■ Assigned task ■
One number is the expected answer: the count of lines in the material below containing the word "true".
[[ Stored data, beginning ]]
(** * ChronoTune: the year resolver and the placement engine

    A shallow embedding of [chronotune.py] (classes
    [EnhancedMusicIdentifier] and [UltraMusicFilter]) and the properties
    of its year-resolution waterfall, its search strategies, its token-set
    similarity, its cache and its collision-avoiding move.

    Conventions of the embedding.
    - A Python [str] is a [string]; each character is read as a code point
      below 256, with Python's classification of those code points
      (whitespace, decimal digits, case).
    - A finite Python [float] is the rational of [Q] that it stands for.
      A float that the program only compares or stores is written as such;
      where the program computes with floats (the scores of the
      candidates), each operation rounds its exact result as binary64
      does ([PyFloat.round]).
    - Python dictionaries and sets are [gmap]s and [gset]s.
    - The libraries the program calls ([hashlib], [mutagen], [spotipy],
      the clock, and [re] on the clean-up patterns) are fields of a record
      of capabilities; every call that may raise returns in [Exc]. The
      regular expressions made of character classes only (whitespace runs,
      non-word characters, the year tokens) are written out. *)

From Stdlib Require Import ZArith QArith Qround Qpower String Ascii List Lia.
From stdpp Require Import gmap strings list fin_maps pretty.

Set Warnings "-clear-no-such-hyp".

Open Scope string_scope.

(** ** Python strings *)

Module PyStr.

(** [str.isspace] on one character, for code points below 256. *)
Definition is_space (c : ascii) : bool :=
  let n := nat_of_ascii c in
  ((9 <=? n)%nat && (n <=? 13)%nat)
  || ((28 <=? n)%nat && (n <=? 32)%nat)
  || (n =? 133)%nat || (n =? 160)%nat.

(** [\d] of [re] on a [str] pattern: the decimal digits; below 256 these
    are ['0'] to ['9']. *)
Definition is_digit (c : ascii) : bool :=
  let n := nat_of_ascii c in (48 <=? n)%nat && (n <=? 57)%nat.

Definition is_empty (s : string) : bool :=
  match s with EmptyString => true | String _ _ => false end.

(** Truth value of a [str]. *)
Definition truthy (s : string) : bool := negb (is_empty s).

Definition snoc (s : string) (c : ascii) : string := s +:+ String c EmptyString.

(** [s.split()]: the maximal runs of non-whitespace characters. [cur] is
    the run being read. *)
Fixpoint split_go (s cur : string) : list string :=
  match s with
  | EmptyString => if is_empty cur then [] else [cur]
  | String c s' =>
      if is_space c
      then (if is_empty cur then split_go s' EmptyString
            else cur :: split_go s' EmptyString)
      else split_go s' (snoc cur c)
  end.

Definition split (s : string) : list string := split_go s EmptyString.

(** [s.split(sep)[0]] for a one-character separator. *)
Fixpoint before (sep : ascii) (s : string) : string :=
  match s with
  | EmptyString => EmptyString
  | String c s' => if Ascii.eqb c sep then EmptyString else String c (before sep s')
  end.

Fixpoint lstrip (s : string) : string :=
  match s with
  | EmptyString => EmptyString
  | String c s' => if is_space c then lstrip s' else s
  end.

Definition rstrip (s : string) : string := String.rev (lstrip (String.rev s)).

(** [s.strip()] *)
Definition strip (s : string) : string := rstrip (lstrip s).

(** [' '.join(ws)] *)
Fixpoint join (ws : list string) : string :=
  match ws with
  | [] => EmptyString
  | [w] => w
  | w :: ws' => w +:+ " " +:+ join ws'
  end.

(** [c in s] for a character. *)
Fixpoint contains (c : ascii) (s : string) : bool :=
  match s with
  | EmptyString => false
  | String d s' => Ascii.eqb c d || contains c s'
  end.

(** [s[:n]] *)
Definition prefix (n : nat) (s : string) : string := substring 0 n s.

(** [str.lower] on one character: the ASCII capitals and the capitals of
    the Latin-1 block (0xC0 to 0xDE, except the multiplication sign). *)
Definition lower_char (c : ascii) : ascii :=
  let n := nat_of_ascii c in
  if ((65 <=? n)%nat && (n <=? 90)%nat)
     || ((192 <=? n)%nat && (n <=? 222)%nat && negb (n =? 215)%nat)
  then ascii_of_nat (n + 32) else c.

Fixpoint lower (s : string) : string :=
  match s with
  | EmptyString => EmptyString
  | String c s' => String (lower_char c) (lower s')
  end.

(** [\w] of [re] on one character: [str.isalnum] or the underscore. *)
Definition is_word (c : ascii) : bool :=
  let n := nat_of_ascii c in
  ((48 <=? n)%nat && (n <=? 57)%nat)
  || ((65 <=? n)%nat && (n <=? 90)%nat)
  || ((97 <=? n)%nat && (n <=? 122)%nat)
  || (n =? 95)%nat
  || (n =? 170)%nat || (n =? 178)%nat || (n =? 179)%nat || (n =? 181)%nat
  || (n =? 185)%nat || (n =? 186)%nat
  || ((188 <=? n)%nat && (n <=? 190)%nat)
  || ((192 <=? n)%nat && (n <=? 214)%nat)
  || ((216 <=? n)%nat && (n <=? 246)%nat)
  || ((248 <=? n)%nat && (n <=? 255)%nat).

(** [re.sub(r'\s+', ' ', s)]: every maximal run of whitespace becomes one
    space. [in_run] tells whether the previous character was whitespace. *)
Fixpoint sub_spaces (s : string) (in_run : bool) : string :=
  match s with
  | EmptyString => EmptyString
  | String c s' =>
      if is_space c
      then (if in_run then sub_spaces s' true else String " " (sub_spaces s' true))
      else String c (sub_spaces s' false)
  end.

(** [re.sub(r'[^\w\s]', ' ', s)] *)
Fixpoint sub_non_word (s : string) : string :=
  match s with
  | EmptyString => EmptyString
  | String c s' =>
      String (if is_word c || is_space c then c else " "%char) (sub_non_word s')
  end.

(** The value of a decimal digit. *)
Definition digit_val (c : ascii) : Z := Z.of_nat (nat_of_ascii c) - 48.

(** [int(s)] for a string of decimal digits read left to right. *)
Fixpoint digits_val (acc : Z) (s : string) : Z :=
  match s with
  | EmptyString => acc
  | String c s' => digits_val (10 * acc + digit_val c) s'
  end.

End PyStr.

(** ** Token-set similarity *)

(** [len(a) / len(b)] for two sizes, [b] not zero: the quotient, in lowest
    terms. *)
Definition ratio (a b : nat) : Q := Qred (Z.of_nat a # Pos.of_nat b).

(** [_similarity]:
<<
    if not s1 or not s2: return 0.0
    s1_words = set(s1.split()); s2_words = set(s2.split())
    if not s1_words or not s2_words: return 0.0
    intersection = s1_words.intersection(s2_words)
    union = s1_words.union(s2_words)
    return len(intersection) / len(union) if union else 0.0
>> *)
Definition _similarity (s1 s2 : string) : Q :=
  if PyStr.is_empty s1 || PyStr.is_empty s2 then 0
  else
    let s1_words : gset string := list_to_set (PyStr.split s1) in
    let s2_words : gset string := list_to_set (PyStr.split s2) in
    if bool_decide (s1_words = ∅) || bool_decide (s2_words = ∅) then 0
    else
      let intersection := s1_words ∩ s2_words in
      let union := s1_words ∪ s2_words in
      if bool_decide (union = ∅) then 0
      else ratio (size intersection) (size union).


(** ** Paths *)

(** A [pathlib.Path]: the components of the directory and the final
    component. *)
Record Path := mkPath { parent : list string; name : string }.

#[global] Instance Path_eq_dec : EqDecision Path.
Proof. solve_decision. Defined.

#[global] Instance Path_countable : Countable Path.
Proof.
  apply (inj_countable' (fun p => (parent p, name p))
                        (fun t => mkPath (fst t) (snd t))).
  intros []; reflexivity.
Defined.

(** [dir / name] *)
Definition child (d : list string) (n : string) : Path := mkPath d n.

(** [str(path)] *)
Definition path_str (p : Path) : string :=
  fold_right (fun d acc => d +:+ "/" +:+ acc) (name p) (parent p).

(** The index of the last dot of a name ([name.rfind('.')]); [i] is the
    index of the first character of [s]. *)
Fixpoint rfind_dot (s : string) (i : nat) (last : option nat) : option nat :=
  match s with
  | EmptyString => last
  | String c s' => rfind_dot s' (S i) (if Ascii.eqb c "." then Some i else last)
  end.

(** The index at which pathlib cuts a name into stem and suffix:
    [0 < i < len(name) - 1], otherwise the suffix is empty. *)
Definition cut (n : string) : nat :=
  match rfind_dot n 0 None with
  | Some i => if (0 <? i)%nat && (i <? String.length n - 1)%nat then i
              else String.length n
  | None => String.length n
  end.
[[ Stored data, end ]]
■ Task response ■
2